Con quelli “carne, ossa e zaino”(che sono una parte della mia grande famiglia allargata) ho organizzato finesettimana bellissimi fatti di passi, cultura del territorio, cibo, abbracci e tante risate.

Mi piace portare i miei amici qui, a casa mia, nel mio Polesine, terra troppo spesso ignorata e che invece nasconde tanti piccoli gioielli che è giusto valorizzare.

Ho poi trovato -un’altra famiglia- nei volontari che gestiscono un meraviglioso ostello laggiù “nel west” …

Sono diventata ospitaliere volontaria pensando di “regalare” un po’ del mio tempo ai pellegrini in transito sulla via Francigena e invece ogni volta che torno dalla settimana nella quale presto servizio in ostello, sono io che sono molto più ricca di quando sono partita.

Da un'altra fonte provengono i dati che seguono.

Let cat := ForecastedMonthlyFlowView.catalogOf guides excludedGuideIds.
Let lastRealDate := ForecastedMonthlyFlowView.lastRealDateOf transactions.
Let forecastGuide :=
  ForecastedMonthlyFlowView.forecastGuide useME random transactions guides
    selectedYear excludedGuideIds.
Let vatStep :=
  ForecastedMonthlyFlowView.vatStep guides excludedGuideIds.
Let monthStep :=
  ForecastedMonthlyFlowView.monthStep useME random transactions guides
    selectedYear excludedGuideIds.
Let months := ForecastedMonthlyFlowView.months selectedYear.
Let isForecast := ForecastedMonthlyFlowView.isForecastMonth lastRealDate.

Local Abbreviation dataOf := ForecastedMonthlyFlowView.dataByGuide.
Local Abbreviation corrOf := ForecastedMonthlyFlowView.forecastCorrection.

Variable g : Guide.t.

Let id := Guide.id g.
Let A :=
  getOr0 id
    (ForecastedMonthlyFlowView.monthlyAverages useME transactions guides
       selectedYear excludedGuideIds).

Hypothesis distinctIds :
  NoDup (map Guide.id (ForecastedMonthlyFlowView.activeGuides cat)).
Hypothesis isActive : In g (ForecastedMonthlyFlowView.activeGuides cat).
Hypothesis notVat :
  ForecastedMonthlyFlowView.idIs (ForecastedMonthlyFlowView.vatGuideId cat) id
  = false.
Hypothesis notAguinaldo :
  ForecastedMonthlyFlowView.idIs
    (ForecastedMonthlyFlowView.aguinaldoGuideId cat) id = false.
Hypothesis notPtu :
  ForecastedMonthlyFlowView.idIs (ForecastedMonthlyFlowView.ptuGuideId cat) id
  = false.
Hypothesis material : ForecastedMonthlyFlowView.zero01 <= Qabs A.

Local Abbreviation postedValue := (postedValue g).
Local Abbreviation unposted := (unposted g).
Local Abbreviation reconciled :=
  (reconciled useME transactions guides selectedYear excludedGuideIds g).

Lemma others_differ :
  exists l1 l2,
    ForecastedMonthlyFlowView.activeGuides cat = l1 ++ g :: l2
    /\ (forall g', In g' l1 -> id <> Guide.id g')
    /\ (forall g', In g' l2 -> id <> Guide.id g').
Proof.
  destruct (in_split _ _ isActive) as (l1 & l2 & E).
  exists l1, l2. split; [exact E|].
  rewrite E in distinctIds. rewrite map_app in distinctIds.
  simpl in distinctIds. apply NoDup_remove_2 in distinctIds.
  split; intros g' Hg' Heq; apply distinctIds; apply in_or_app;
    [left|right]; subst id; rewrite Heq; now apply in_map.
Qed.

(** What the step of the guide itself does in a forecast month. *)
Lemma forecastGuide_own (m : string) (st : ForecastedMonthlyFlowView.State) :
  exists amt,
    cellAt id m (dataOf (forecastGuide m st g))
    = (if Qgtb (Qabs amt) ForecastedMonthlyFlowView.zero01
       then Some (Cell.mk amt true) else cellAt id m (dataOf st))
    /\ (if String.eqb m (last months EmptyString)
        then amt = A - getOr0 id (corrOf st)
        else getOr0 id (corrOf (forecastGuide m st g))
             = getOr0 id (corrOf st) + (amt - A)
             /\ exists n,
                 amt = A * (1 + (random n - (1 # 2)) * (4 # 10))).
Proof.
  subst forecastGuide. unfold ForecastedMonthlyFlowView.forecastGuide.
  fold cat. fold id. rewrite notVat.
  unfold ForecastedMonthlyFlowView.forecastAmount.
  fold cat. fold id. rewrite notAguinaldo, notPtu. fold A.
  assert (Hm : Qltb (Qabs A) ForecastedMonthlyFlowView.zero01 = false)
    by now apply Qltb_ge.
  rewrite Hm. fold months.
  destruct (String.eqb m (last months EmptyString));
    cbn [negb]; cbv beta iota zeta.
  - exists (A - getOr0 id (corrOf st)). split; [|reflexivity].
    destruct (Qgtb _ _);
      cbn [ForecastedMonthlyFlowView.dataByGuide]; auto.
    rewrite cellAt_putCell, !String.eqb_refl. reflexivity.
  - exists (A * (1 + (random (ForecastedMonthlyFlowView.draws st) - (1 # 2))
                    * (4 # 10))).
    split; [|split; [|eexists; reflexivity]].
    + destruct (Qgtb _ _);
        cbn [ForecastedMonthlyFlowView.dataByGuide]; [|reflexivity].
      rewrite cellAt_putCell, !String.eqb_refl. reflexivity.
    + cbn [ForecastedMonthlyFlowView.forecastCorrection].
      rewrite getOr0_set, String.eqb_refl. reflexivity.
Qed.

(** What a forecast month does to the guide's cell and correction. *)
Lemma monthStep_own (m : string) (st : ForecastedMonthlyFlowView.State) :
  isForecast m = true ->
  exists amt,
    cellAt id m (dataOf (monthStep st m))
    = (if Qgtb (Qabs amt) ForecastedMonthlyFlowView.zero01
       then Some (Cell.mk amt true) else cellAt id m (dataOf st))
    /\ (if String.eqb m (last months EmptyString)
        then amt = A - getOr0 id (corrOf st)
        else getOr0 id (corrOf (monthStep st m))
             = getOr0 id (corrOf st) + (amt - A)
             /\ exists n,
                 amt = A * (1 + (random n - (1 # 2)) * (4 # 10))).
Proof.
  intros Hf. subst monthStep. unfold ForecastedMonthlyFlowView.monthStep.
  fold lastRealDate. fold isForecast. rewrite Hf. simpl negb. cbv iota.
  fold cat. fold vatStep. fold forecastGuide.
  destruct others_differ as (l1 & l2 & E & H1 & H2). rewrite E.
  rewrite fold_left_app. simpl fold_left.
  set (st1 := fold_left (forecastGuide m) l1 st).
  destruct (forecastGuide_own m st1) as (amt & Hcell & Hcorr).
  exists amt. split.
  - unfold vatStep.
    rewrite vatStep_cellAt by (right; exact notVat).
    unfold forecastGuide.
    rewrite fold_forecastGuide_cellAt by (right; exact H2).
    fold forecastGuide. rewrite Hcell.
    destruct (Qgtb _ _); auto.
    subst st1. unfold forecastGuide.
    now rewrite fold_forecastGuide_cellAt by (right; exact H1).
  - assert (Hc1 : getOr0 id (corrOf st1) = getOr0 id (corrOf st)).
    { unfold getOr0. subst st1. unfold forecastGuide.
      now rewrite fold_forecastGuide_corr by exact H1. }
    rewrite Hc1 in Hcorr.
    destruct (String.eqb m (last months EmptyString)); [exact Hcorr|].
    destruct Hcorr as [Hcorr Hn]. split; [|exact Hn].
    rewrite <- Hcorr. unfold getOr0, vatStep.
    rewrite vatStep_corr. unfold forecastGuide.
    now rewrite fold_forecastGuide_corr by exact H2.
Qed.

Lemma sums_framed (st st' : ForecastedMonthlyFlowView.State)
    (L : list string) :
  (forall m0, In m0 L -> cellAt id m0 (dataOf st') = cellAt id m0 (dataOf st)) ->
  sumQ (postedValue (dataOf st')) L = sumQ (postedValue (dataOf st)) L
  /\ sumQ (unposted (dataOf st')) L = sumQ (unposted (dataOf st)) L.
Proof.
  intros H. split; apply sumQ_ext_in; intros m0 Hm0;
    unfold postedValue, unposted; fold id; now rewrite H.
Qed.

(** The cell a forecast month leaves is the computed amount, or is absent
    when that amount is within the threshold. *)
Lemma posted_or_dropped (data : JsMap.t (JsMap.t Cell.t)) (m : string)
    (amt : Q) (old : option Cell.t) :
  old = None ->
  cellAt id m data
  = (if Qgtb (Qabs amt) ForecastedMonthlyFlowView.zero01
     then Some (Cell.mk amt true) else old) ->
  Qabs (postedValue data m - amt)
  <= ForecastedMonthlyFlowView.zero01 * unposted data m.
Proof.
  intros -> H. unfold postedValue, unposted. fold id. rewrite H.
  destruct (Qgtb (Qabs amt) ForecastedMonthlyFlowView.zero01) eqn:E;
    cbn [Cell.amount].
  - assert (E0 : amt - amt == 0) by ring. rewrite E0.
    change (Qabs 0) with 0.
    unfold ForecastedMonthlyFlowView.zero01. lra.
  - apply Qgtb_le in E.
    assert (E0 : 0 - amt == - amt) by ring. rewrite E0, Qabs_opp. lra.
Qed.

Lemma reconciled_step (m : string) (st : ForecastedMonthlyFlowView.State)
    (L : list string) :
  ~ In m L ->
  m <> last months EmptyString ->
  cellAt id m (dataOf st) = None ->
  reconciled st L ->
  reconciled (monthStep st m) (L ++ (if isForecast m then [m] else [])).
Proof.
  intros Hnin Hlast Hfresh Hinv. unfold reconciled in *.
  fold id in Hinv |- *. fold A in Hinv |- *.
  assert (Hframe : forall m0, In m0 L ->
             cellAt id m0 (dataOf (monthStep st m)) = cellAt id m0 (dataOf st)).
  { intros m0 H0. apply monthStep_frame. intros ->. contradiction. }
  destruct (sums_framed st (monthStep st m) L Hframe) as [Hv Hu].
  destruct (isForecast m) eqn:Hf.
  - destruct (monthStep_own m st Hf) as (amt & Hcell & Hcorr).
    apply String.eqb_neq in Hlast. rewrite Hlast in Hcorr.
    destruct Hcorr as [Hcorr _].
    pose proof (posted_or_dropped _ m amt _ Hfresh Hcell) as Hdrop.
    rewrite !sumQ_app, Hv, Hu, Hcorr. simpl sumQ.
    set (s := sumQ (postedValue (dataOf st)) L) in *.
    set (sa := sumQ (fun _ => A) L) in *.
    set (c := getOr0 id (corrOf st)) in *.
    set (u := sumQ (unposted (dataOf st)) L) in *.
    set (v := postedValue (dataOf (monthStep st m)) m) in *.
    set (w := unposted (dataOf (monthStep st m)) m) in *.
    assert (E : s + (v + 0) - (sa + (A + 0) + (c + (amt - A)))
                == (s - (sa + c)) + (v - amt)) by ring.
    rewrite E. eapply Qle_trans; [apply Qabs_triangle|].
    unfold ForecastedMonthlyFlowView.zero01 in *. lra.
  - rewrite app_nil_r, Hv, Hu.
    unfold monthStep. now rewrite monthStep_actual_corr by exact Hf.
Qed.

In questa decina che si sta chiudendo ho preso e sono partita, da sola, destinazione Santiago. E non una ma bensì due volte perché un po’ di ripasso ogni tanto ci vuole.

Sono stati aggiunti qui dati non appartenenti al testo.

(** What the loop of [printObjs] leaves behind, started on [objs] with
    the set [errs], the writers [ws], the flag [allNs] and the list
    [allErrs] in the world [w]: nothing on [ErrOut]; the error list
    grown by printer errors, each new to [errs] and recorded once, and,
    when the loop was left by a [return], by the one error that made it
    return; at the end of the loop, the flag and the bytes written. *)
Definition loopPost (g : CommandGetOptions) (objs : list Obj) (errs : gset string)
    (ws : Writers) (allNs : bool) (allErrs : list error) (w : World)
    (r : loopExit) (w' : World) : Prop :=
  ErrOut w' = ErrOut w /\
  exists pe, NoDup pe /\ (forall e, e ∈ pe -> (e ∉ errs) /\ printerError g e) /\
    match r with
    | Returned allErrs' => exists e, allErrs' = allErrs ++ pe ++ [e]
    | Finished ws' allNs' allErrs' =>
        allErrs' = allErrs ++ pe /\
        allNs' = allNs && forallb (fun o => Namespaced (Info_ o)) objs /\
        exists chunks, Out w' = Out w ++ chunks /\
          Written ws' = Written ws + bytes chunks /\
          Forall (fun p => p <> "") chunks
    end.









(** The task of [cluster] ends before it has a watch handle to hand
    over: no REST client, a failed probe, or a failed query. *)
Definition producesNoHandle (g : CommandGetOptions) (args : list string)
    (cluster : string) (isControlPlane : bool) (f : CmdFactory) : Prop :=
  is_Some (RESTClient f) \/
  (isControlPlane = false /\ is_Some (DoRaw f (proxyURL cluster +:+ "api"))) \/
  is_Some (r_Err (Do f g args)).



(** Writes through the separator writer, one after the other. *)
Fixpoint writeAll (ps : list string) (ws : Writers) : M Writers :=
  match ps with
  | [] => ret ws
  | p :: ps' => do ws <- separatorWrite p ws; writeAll ps' ws
  end.

(** The bytes of a list of chunks, end to end. *)
Fixpoint cat (chunks : list string) : string :=
  match chunks with
  | [] => ""
  | p :: chunks' => p +:+ cat chunks'
  end.

(** The table that the object of a record converts to, if it does. *)
Definition tableOf (o : Obj) : option Table :=
  match asUnstructured (Object (Info_ o)) with
  | Some unstr =>
      match FromUnstructured unstr with
      | Ok table => Some table
      | Error _ => None
      end
  | None => None
  end.

(** The raw documents of the rows of a record, in the order of its
    table. *)
Definition rawsOf (o : Obj) : list string :=
  match tableOf o with
  | Some table => map Raw (Rows table)
  | None => []
  end.

(** A table can be rebuilt: each of its rows has a first cell. *)
Definition rebuildable (table : Table) : Prop :=
  Forall (fun row => Cells row <> []) (Rows table).

(** The row's document unmarshals. *)
Definition unmarshals (row : TableRow) : Prop :=
  match UnmarshalJSON (Raw row) with
  | Ok _ => True
  | Error _ => False
  end.

(** The records of [c] belong to the targets asked for: the control
    plane under its fixed name, when it is in scope, or one of the
    target member clusters. *)
Definition fromTargets (g : CommandGetOptions) (o : Obj) : Prop :=
  if IsControlPlane o
  then Cluster o = "Karmada" /\ ContainKarmadaScope (OperationScope_ g) = true
  else Cluster o ∈ TargetMemberClusters g.

(** The table printer of cli-runtime leaves a column out of the default
    view when its priority is not 0; the wide view shows every column. *)
Definition hiddenByDefault (c : TableColumnDefinition) : Prop :=
  Priority c <> 0%Z.

(** The adoption column of a table rendered under [m] when
    [podColumns[1]] is [c1]. *)
Definition adoptionColumn (m : RESTMapping) (c1 : TableColumnDefinition)
  : TableColumnDefinition :=
  mkColumn (Name c1) (Type_ c1) (Format c1)
    (if String.eqb (gvr_Resource (Resource m)) "pods" then 1 else Priority c1).

(** Between [w] and [w'] nothing was printed and no watch was opened. *)
Definition nothingShown (w w' : World) : Prop :=
  Out w' = Out w /\ ErrOut w' = ErrOut w /\ Subscribed w' = Subscribed w.

End Shape.

(** * Properties *)

Section Properties.
Context `{Deps}.
Variable printGeneric : CommandGetOptions -> Result -> M (option error).

Lemma mapO_Done {A B} (f : A -> outcome B) l l' :
  mapO f l = Done l' -> Forall2 (fun a b => f a = Done b) l l'.
Proof.
  revert l'. induction l as [|a l IH]; simpl; intros l' Hm.
  - inversion Hm. constructor.
  - destruct (f a) as [b| | |] eqn:Hfa; try discriminate.
    destruct (mapO f l) as [bs| | |] eqn:Hl; try discriminate.
    inversion Hm; subst. constructor; auto.
Qed.

Lemma reconstructionRow_row_shape o row row' :
  reconstructionRow_row o row = Done row' ->
  rowShape [] (Cluster o) (listAdoptionCell o) row row'.
Proof.
  unfold reconstructionRow_row, rowShape, listAdoptionCell.
  destruct (Cells row) as [|c0 rest] eqn:Hc; [discriminate|].
  destruct (UnmarshalJSON (Raw row)) as [u|e] eqn:Hu.
  - destruct (IsControlPlane o); [|destruct (managedLabel u)];
      intros [= <-]; simpl; (split; [reflexivity|]);
      exists c0, rest; (split; [reflexivity|]); rewrite ?Hu;
      (split; [reflexivity|]); rewrite length_app; simpl; lia.
  - intros [= <-]; simpl. split; [reflexivity|].
    exists c0, rest. split; [reflexivity|]. rewrite ?Hu.
    split; [reflexivity|]. lia.
Qed.

Lemma reconstructObj_row_shape g cluster event row row' :
  reconstructObj_row g cluster event row = Done row' ->
  rowShape (eventCells g event) cluster watchAdoptionCell row row'.
Proof.
  unfold reconstructObj_row, rowShape, watchAdoptionCell, eventCells.
  destruct (Cells row) as [|c0 rest] eqn:Hc; [discriminate|].
  destruct (UnmarshalJSON (Raw row)) as [u|e] eqn:Hu.
  - destruct (managedLabel u), (OutputWatchEvents g);
      intros [= <-]; simpl; (split; [reflexivity|]);
      exists c0, rest; (split; [reflexivity|]); rewrite ?Hu;
      (split; [reflexivity|]); rewrite length_app; simpl; lia.
  - destruct (OutputWatchEvents g);
      intros [= <-]; simpl; (split; [reflexivity|]);
      exists c0, rest; (split; [reflexivity|]); rewrite ?Hu;
      (split; [reflexivity|]); lia.
Qed.

Lemma listRow_mono o objs row' : listRow objs row' -> listRow (o :: objs) row'.
Proof.
  intros (o' & row & Ho & Hr & Hs). exists o', row.
  split; [right; exact Ho | auto].
Qed.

E camminare da sola mi ha dato modo di mettere alla prova la mia costanza, la mia “capatosta”, la mia resilienza e anche le mie fragilità.

Ecco che oggi mi piace pensare alla mia vita come ad un sentiero. Mi fermo un attimo, mi volto indietro e guardo quanta strada ho fatto: giorni sereni e giorni di pioggia, vento che ti scompiglia i capelli e sole che ti arrossa le guance. Strade in piano e salite mozzafiato, qualche discesa scivolosa e poi di nuovo sentieri dolci e lievi.

Direi che è ora di rimettersi in viaggio: raccolgo il mio zaino ( che è straordinariamente leggero perché ho imparato a lasciare lungo strada le cose che “pesano”) e volgo lo sguardo all’orizzonte: il sentiero fa una curva gentile, morbida che però non mi permette di vedere cosa c’è aldilà, cosa mi aspetta, dove mi porteranno domani i miei passi.

Ma è giusto così, è giusto viversela appieno giorno dopo giorno: oggi comincia una nuova decina che ho intenzione di vivere “intensamente”, sperimentando, progettando e anche “lasciando un po’ al caso”

Sarà un viaggio interessante ed entusiasmante, ne sono sicura!!!